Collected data
(** [ancestors\[ancestors.length - level\].key.value], as the name of the resource. *)
Definition pickResourceName (level : nat) (ancestors : list ynode) : result yaml_error (option string) :=
  match ancestor ancestors level with
  | Some a => text_value (pair_key a)
  | None => Throw TypeError
  end.

Record ParsingContext := mkParsingContext {
  predicate : ynode -> list ynode -> result yaml_error bool;
  picker : list ynode -> result yaml_error (option string) }.

Definition lambdaParsingContext : ParsingContext :=
  mkParsingContext isInlineAwsLambda (pickResourceName 6).

Definition serverlessParsingContext : ParsingContext :=
  mkParsingContext isInlineAwsServerless (pickResourceName 4).

(** [SUPPORTED_STRING_FORMATS] *)
Definition format_of (type : string) : option Format :=
  map_get type [("PLAIN", PLAIN); ("BLOCK_FOLDED", BLOCK_FOLDED); ("BLOCK_LITERAL", BLOCK_LITERAL)].

Definition isSupportedFormat (pair : ynode) : option Format :=
  match pair_value pair with Some (YScalar _ type _ _) => format_of type | _ => None end.

Definition fixOffset (offset : Z) (f : Format) : Z :=
  match f with
  | BLOCK_FOLDED | BLOCK_LITERAL => offset + 2
  | PLAIN => offset
  end.

Section Yaml.

(** [lineCounter.linePos] and [lineCounter.lineStarts] *)
Variable linePos : Z -> Z * Z.
Variable starts : list Z.

(** The snippet of a pair for one context, if any. *)
Definition embedded_of (contents : text_) (pair : ynode) (ancestors : list ynode) (c : ParsingContext)
  : result yaml_error (list EmbeddedJS) :=
  let! matches := predicate c pair ancestors in
  match (if (matches : bool) then isSupportedFormat pair else None), pair_value pair with
  | Some f, Some (YScalar _ _ offsetStart source) =>
      match source with
      | Some src =>
          let (line, column) := linePos offsetStart in
          let! name := picker c ancestors in
          Ok [mkEmbedded src line column (fixOffset offsetStart f) starts contents f name]
      | None => Throw MissingSource
      end
  | _, _ => Ok []
  end.

(** A document: its errors with their offsets, the pairs visited with their
    ancestors. *)
Record document := mkDocument {
  d_errors : list (string * Z);
  d_pairs : list (ynode * list ynode) }.

Definition concat_results {A} (f : A -> result yaml_error (list EmbeddedJS)) (l : list A)
  : result yaml_error (list EmbeddedJS) :=
  let! ls := rmap_list f l in Ok (concat ls).

Definition parseYaml (contexts : list ParsingContext) (contents : text_) (docs : list document)
  : result yaml_error (list EmbeddedJS) :=
  concat_results (fun doc =>
    match d_errors doc with
    | (message, position) :: _ => Throw (ParsingError message (linePos position).1)
    | [] =>
        concat_results (fun pa => concat_results (embedded_of contents pa.1 pa.2) contexts) (d_pairs doc)
    end) docs.

Definition parseAwsFromYaml : text_ -> list document -> result yaml_error (list EmbeddedJS) :=
  parseYaml [lambdaParsingContext; serverlessParsingContext].

End Yaml.

(** ** The patch of a snippet *)

(** The loop of [computeLines]: the start and the end of each match of
    [/\r\n|[\r\n\u2028\u2029]/]. *)
Fixpoint line_breaks (i : Z) (t : text_) : list Z :=
  match t with
  | [] => []
  | c :: r =>
      if (c =? LF) || (c =? 8232) || (c =? 8233) then i :: line_breaks (i + 1) r
      else if c =? CR then
        match r with
        | d :: r' => if d =? LF then i :: line_breaks (i + 2) r' else i :: line_breaks (i + 1) r
        | [] => [i]
        end
      else line_breaks (i + 1) r
  end.

(** [text.slice(undefined, end)] starts at 0. *)
Definition computeLines (e : EmbeddedJS) : list text_ :=
  imap (fun i index => slice (text e) (default 0 (lineStarts e !! i)) index) (line_breaks 0 (text e))
  ++ [let s := default 0 (last (lineStarts e)) in slice (text e) s (Z.of_nat (length (text e)))].

Section Patch.

(** [getLocFromIndex] of the patched source code *)
Variable getLocFromIndex : Z -> Position.
Variable shift : Z.

(** [fixNodeLocation] on the location and the range of a node, comment or token *)
Definition fixNodeLocation (loc : option SourceLocation) (range : option (Z * Z))
  : option SourceLocation * option (Z * Z) :=
  let loc' :=
    match loc, range with
    | Some _, Some (s, e) => Some (mkLoc (getLocFromIndex (s + shift)) (getLocFromIndex (e + shift)))
    | _, _ => loc
    end in
  (loc', match range with Some (s, e) => Some (s + shift, e + shift) | None => None end).

(** The fields [loc] and [range] of the objects that were assigned, by the
    identities of the objects. *)
Definition Locations := gmap nat (option SourceLocation * option (Z * Z)).

Definition located (store : Locations) (h : header) : option SourceLocation * option (Z * Z) :=
  default (h_loc h, h_range h) (store !! h_id h).

(** The callback of the visit: [node => fixNodeLocation(node)] *)
Definition fix_node (store : Locations) (n : node) : Locations :=
  <[h_id (hdr n) := uncurry fixNodeLocation (located store (hdr n))]> store.

Definition fix_token (t : Token) : Token :=
  let (loc, range) := fixNodeLocation (Some (t_loc t)) (Some (t_range t)) in
  mkToken (t_type t) (t_value t) (default (t_loc t) loc) (default (t_range t) range).

Definition fix_comment (c : Comment) : Comment :=
  let (loc, range) := fixNodeLocation (c_loc c) (Some (c_range c)) in
  mkComment (c_type c) (c_value c) loc (default (c_range c) range).

End Patch.

(** The tree, as its objects are after the assignments. *)
Definition relocated_header (store : Locations) (h : header) : header :=
  let (loc, range) := located store h in mkHeader (h_id h) (h_type h) loc range.

Section Relocate.

Variable store : Locations.

Fixpoint relocated (n : node) : node :=
  match n with
  | Node h props => Node (relocated_header store h) (map (fun '(k, v) => (k, relocated_value v)) props)
  end
with relocated_value (v : value) : value :=
  match v with
  | VNode n => VNode (relocated n)
  | VArr vs => VArr (map relocated_value vs)
  | VObj props => VObj (map (fun '(k, v) => (k, relocated_value v)) props)
  | v => v
  end.

End Relocate.

(** The tree, the comments and the tokens after [patchASTLocations]. *)
Definition patchASTLocations (getLocFromIndex : Z -> Position) (sc : SourceCode) (shift : Z)
  : node * list Comment * list Token :=
  (relocated (visit sc (fix_node getLocFromIndex shift) ∅) (sc_ast sc),
   map (fix_comment getLocFromIndex shift) (sc_comments sc),
   map (fix_token getLocFromIndex shift) (sc_tokens sc)).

[WHAT YOU WILL DO]
Write out only the lines that run from the line containing "Variable starts : list Z." through the line containing "let! matches := predicate", both included, exactly as they appear above.

[RESULT BELOW]
Variable starts : list Z.

(** The snippet of a pair for one context, if any. *)
Definition embedded_of (contents : text_) (pair : ynode) (ancestors : list ynode) (c : ParsingContext)
  : result yaml_error (list EmbeddedJS) :=
  let! matches := predicate c pair ancestors in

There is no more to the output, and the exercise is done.